[英]SQL Query validation failure on GCP BigQuery with github_repos dataset
I would like to get a list all unique repositories on GutHub by using the following command:我想使用以下命令获取 GutHub 上所有唯一存储库的列表:
SELECT DISTINCT repo_name FROM `bigquery-public-data.github_repos.commits`
However I get the following error:但是我收到以下错误:
Column repo_name of type ARRAY cannot be used in SELECT DISTINCT at [1:17]

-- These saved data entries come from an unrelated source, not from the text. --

Lemma group_step_inv pre yearMap d y :
  get d "year" = VNum y -> area_key d <> "year" -> Inv pre yearMap ->
  exists yearMap', group_step yearMap d = Some yearMap' /\
                   Inv (pre ++ [d]) yearMap'.
Proof.
  intros Hy Ha (Hnd & Hrows & Hseen).
  unfold group_step. cbv zeta. rewrite Hy. cbn [year_key].
  set (key := number_to_string y).
  set (ym1 := if has_own yearMap key then yearMap
              else assign yearMap key [("year", VNum y)]).
  assert (Hkey : key <> "__proto__") by apply number_to_string_not_proto.
  assert (H1 : exists row, own_get ym1 key = Some row /\
             get row "year" = VNum y /\
             (forall k, k <> "year" -> k <> "__proto__" ->
                        own_get row k = last_price pre y k)).
  { subst ym1. destruct (has_own yearMap key) eqn:Hown.
    - unfold has_own in Hown.
      destruct (own_get yearMap key) as [row|] eqn:Hrow; [|discriminate].
      exists row. split; [reflexivity|].
      destruct (Hrows _ _ Hrow) as (y' & Hk & Hry & _ & Hf).
      apply number_to_string_inj in Hk. subst y'. now split.
    - exists [("year", VNum y)].
      rewrite own_get_assign, String.eqb_refl by exact Hkey.
      split; [reflexivity|]. split; [reflexivity|]. intros k Hk _.
      cbn [own_get].
      destruct (String.eqb_spec "year" k) as [<-|_]; [now elim Hk|].
      symmetry. apply last_price_None. intros d0 Hd0.
      destruct (contributes y k d0) eqn:Hc; [|reflexivity].
      apply contributes_spec in Hc as [Hc _].
      pose proof (Hseen d0 y Hd0 Hc) as Hs. fold key in Hs. congruence. }
  assert (Hnd1 : NoDup (keys ym1)).
  { subst ym1. destruct (has_own yearMap key); [exact Hnd|].
    now apply NoDup_keys_assign. }
  assert (Hother : forall key', key <> key' ->
                     own_get ym1 key' = own_get yearMap key').
  { intros key' Hne. subst ym1. destruct (has_own yearMap key);
      [reflexivity | now apply own_get_assign_other]. }
  destruct H1 as (row & Hrow & Hry & Hf). rewrite Hrow.
  eexists. split; [reflexivity|].
  set (row' := assign row (ToString (get d "area")) (get d "__price_computed__")).
  split; [now apply NoDup_keys_assign|]. split.
  - intros key' r. rewrite own_get_assign by exact Hkey.
    destruct (String.eqb_spec key key') as [<-|Hne].
    + intros [= <-]. exists y. split; [reflexivity|]. split.
      { unfold get, row'. rewrite own_get_assign_other by exact Ha. exact Hry. }
      split.
      { exists d. split; [apply in_or_app; right; now left | exact Hy]. }
      intros k Hk Hp. rewrite last_price_snoc. unfold contributes.
      rewrite Hy, Z.eqb_refl. simpl. unfold row'. fold (area_key d).
      destruct (String.eqb_spec (area_key d) k) as [Hak|Hak].
      * rewrite own_get_assign by congruence.
        now rewrite Hak, String.eqb_refl.
      * rewrite own_get_assign_other by exact Hak. now apply Hf.
    + rewrite (Hother _ Hne). intros Hr.
      destruct (Hrows _ _ Hr) as (y' & Hk & Hry' & (d0 & Hd0 & Hd0y) & Hf').
      exists y'. repeat split; auto.
      { exists d0. split; [apply in_or_app; now left | exact Hd0y]. }
      intros k Hk1 Hk2. rewrite last_price_snoc. unfold contributes.
      rewrite Hy. destruct (Z.eqb_spec y y') as [->|_]; [now elim Hne|].
      simpl. now apply Hf'.
  - intros d0 y0 Hd0 Hy0. unfold has_own.
    rewrite own_get_assign by exact Hkey.
    destruct (String.eqb_spec key (number_to_string y0)) as [_|Hne];
      [reflexivity|].
    rewrite (Hother _ Hne).
    apply in_app_or in Hd0 as [Hd0|[<-|[]]].
    + exact (Hseen d0 y0 Hd0 Hy0).
    + elim Hne. subst key. congruence.
Qed.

ARRAY 类型的列 repo_name 不能在 [1:17] 的 SELECT DISTINCT 中使用
In the schema it says repo_name is of type STRING, what am I doing wrong?在它说 repo_name 是 STRING 类型的架构中,我做错了什么?
repo_name is defined as a "string" with mode "repeated" in the table schema which roughly means an ARRAY of STRING in BigQuery. repo_name 在表架构中被定义为模式为“重复”的“字符串”,这大致意味着 BigQuery 中的字符串数组。
https://cloud.google.com/bigquery/docs/nested-repeated https://cloud.google.com/bigquery/docs/nested-repeated
What does REPEATED field in Google Bigquery mean? Google Bigquery 中的 REPEATED 字段是什么意思?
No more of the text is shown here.